[Collected data]
----

(** The binary search is the one of [V1Transcript], on the ids of the fields. *)
Definition FindField (object : ParsedObject) (id : Z) : option ParsedField :=
  let fields := po_fields object in
  match fields !! lower_bound_loop (length fields) (List.map pf_id fields) 0 (length fields) id with
  | None => None
  | Some field => if negb (pf_id field =? id) then None else Some field
  end.

(** [FindField(object, id)->value]; the fields of the schema are present where it is used. *)
Definition field (object : ParsedObject) (id : Z) : bytes :=
  match FindField object id with Some f => pf_value f | None => [] end.

(** The loop over the fields: what is left of [encoded], and the fields read. *)
Fixpoint ParseObject_loop (remaining : nat) (schema : list FieldSchema) (previous_id : Z) (rest : bytes)
    : SecurityError + (list ParsedField * bytes) :=
  match remaining with
  | O => inr ([], rest)
  | S remaining =>
      if bsize rest <? 6 then inl kMalformedEncoding
      else
      let field_id := ReadU16 rest 0 in
      let value_length := ReadU32 rest 2 in
      let rest := drop 6 rest in
      if field_id =? previous_id then inl kDuplicateField
      else if field_id <? previous_id then inl kNonCanonicalEncoding
      else
      match List.find (fun entry => fs_id entry =? field_id) schema with
      | None => inl kUnknownField
      | Some schema_field =>
          if value_length >? bsize rest then inl kMalformedEncoding
          else if fs_has_fixed_size schema_field && negb (value_length =? fs_fixed_size schema_field) then
            inl kInvalidLength
          else
          match ParseObject_loop remaining schema field_id (drop (Z.to_nat value_length) rest) with
          | inl error => inl error
          | inr (fields, rest') =>
              inr ({| pf_id := field_id; pf_value := subspan rest 0 value_length |} :: fields, rest')
          end
      end
  end.

(** [ParseObject], over the rules of the objects. *)
Definition ParseObject_with (validate : ParsedObject -> SecurityError) (encoded : bytes)
    (expected_kind : option CanonicalObjectKind) : Result ParsedObject :=
  if bsize encoded <? 12 then inl kMalformedEncoding
  else if negb (EqualBytes (take 4 encoded) kCanonicalMagic) then inl kMalformedEncoding
  else if negb (at_ encoded 4 =? kCanonicalVersion) then inl kUnsupportedVersion
  else
  match kind_of_code (at_ encoded 5) with
  | None => inl kUnknownKind
  | Some kind =>
      if match expected_kind with Some expected => negb (bool_decide (kind = expected)) | None => false end then
        inl kDomainMismatch
      else
      let field_count := ReadU16 encoded 6 in
      let body_length := ReadU32 encoded 8 in
      if (field_count >? kMaximumCanonicalFields) || (body_length >? kMaximumCanonicalBodySize) then
        inl kLimitExceeded
      else if negb (bsize encoded =? 12 + body_length) then inl kMalformedEncoding
      else
      let schema := SchemaForKind kind in
      match ParseObject_loop (Z.to_nat field_count) schema 0 (drop 12 encoded) with
      | inl error => inl error
      | inr (fields, rest) =>
          let object := {| po_kind := kind; po_encoded := encoded; po_fields := fields |} in
          if negb (bsize rest =? 0) then inl kTrailingData
          else if existsb (fun required => match FindField object (fs_id required) with
                                           | None => true | Some _ => false end) schema then
            inl kMissingField
          else
          match validate object with
          | kNone => inr object
          | error => inl error
          end
      end
  end.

----

• [Required action]: If a line in the entries contains "Some", copy it.

• [Output for this task]:
  | Some field => if negb (pf_id field =? id) then None else Some field
  match FindField object id with Some f => pf_value f | None => [] end.
      | Some schema_field =>
  | Some kind =>
      if match expected_kind with Some expected => negb (bool_decide (kind = expected)) | None => false end then
                                           | None => true | Some _ => false end) schema then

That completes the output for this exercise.